Stored data:
(** C1, as the code has it.  With every operation that of binary64
    arithmetic, each of the three ratings produces the state of the
    transition table: [again] clamps the ease at 1.3 from [ease - 0.2] and
    sets the interval to 1; [hard] adds 0.05 to the ease and takes
    [max(1, ceil(interval * 1.2))]; [good] adds 0.1 to the ease and takes
    [ceil(interval * ease')] for a positive interval, 2 otherwise; the new
    due time is [now + interval' * 24 * 60 * 60 * 1000], the products taken
    from the left, which for [again] is [now + 86400000]; and that card is
    what [updateCard] stores in place of the rated one.  So [again] takes
    the ease 1.4 to 1.3 and 2.5 to 2.3, [hard] takes the interval 0 to 1
    and 6 to 8; at ease 1.3 and interval 5, [good] stores the interval 8,
    and five [good] on a fresh card store 151. *)
Theorem updateCard_table_binary64 (now : float) (c : Binary64.Card) :
  (Binary64.ease (Binary64.updated now c "again")
   = Binary64.max (Binary64.ease c - 0.2) 1.3
   /\ Binary64.interval (Binary64.updated now c "again") = 1
   /\ Binary64.due (Binary64.updated now c "again")
      = Some (now + 86400000))%float
  /\ (Binary64.ease (Binary64.updated now c "hard")
      = Binary64.ease c + 0.05
      /\ Binary64.interval (Binary64.updated now c "hard")
         = Binary64.max 1 (Binary64.ceil (Binary64.interval c * 1.2)))%float
  /\ (Binary64.ease (Binary64.updated now c "good")
      = Binary64.ease c + 0.1
      /\ Binary64.interval (Binary64.updated now c "good")
         = if 0 <? Binary64.interval c
           then Binary64.ceil
                  (Binary64.interval c
                   * Binary64.ease (Binary64.updated now c "good"))
           else 2)%float
  /\ (forall r, In r ratings ->
        Binary64.due (Binary64.updated now c r)
        = Some (now + Binary64.interval (Binary64.updated now c r)
                      * 24 * 60 * 60 * 1000)%float)
  /\ (forall r prev, In r ratings -> In c prev ->
        In (Binary64.updated now c r) (Binary64.updateCard now c r prev))
  /\ Binary64.ease
       (Binary64.updated now (Binary64.sample 1.4 3) "again") = 1.3%float
  /\ Binary64.ease
       (Binary64.updated now (Binary64.sample 2.5 3) "again") = 2.3%float
  /\ Binary64.interval
       (Binary64.updated now (Binary64.sample 2.5 0) "hard") = 1%float
  /\ Binary64.interval
       (Binary64.updated now (Binary64.sample 2.5 6) "hard") = 8%float
  /\ Binary64.interval
       (Binary64.updated now (Binary64.sample 1.3 5) "good") = 8%float
  /\ Binary64.interval
       (Binary64.replay [(now, "good"); (now, "good"); (now, "good");
                         (now, "good"); (now, "good")]
                        (Binary64.sample 2.5 0)) = 151%float.
Proof.
  repeat match goal with |- _ /\ _ => split end;
    try (unfold Binary64.updated; simpl (String.eqb _ _);
         cbv beta iota zeta; reflexivity).
  - intros r [<- | [<- | [<- | []]]];
      unfold Binary64.updated; simpl (String.eqb _ _);
      cbv beta iota zeta; reflexivity.
  - intros r prev _ Hin. unfold Binary64.updateCard. apply in_map_iff.
    exists c. now rewrite String.eqb_refl.
Qed.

■ **PROBLEM TO SOLVE**:
Among the lines of the preceding data, which ones hold the word "reflexivity"? List them.

■ **ANSWER SPACE**:
         cbv beta iota zeta; reflexivity).
      cbv beta iota zeta; reflexivity.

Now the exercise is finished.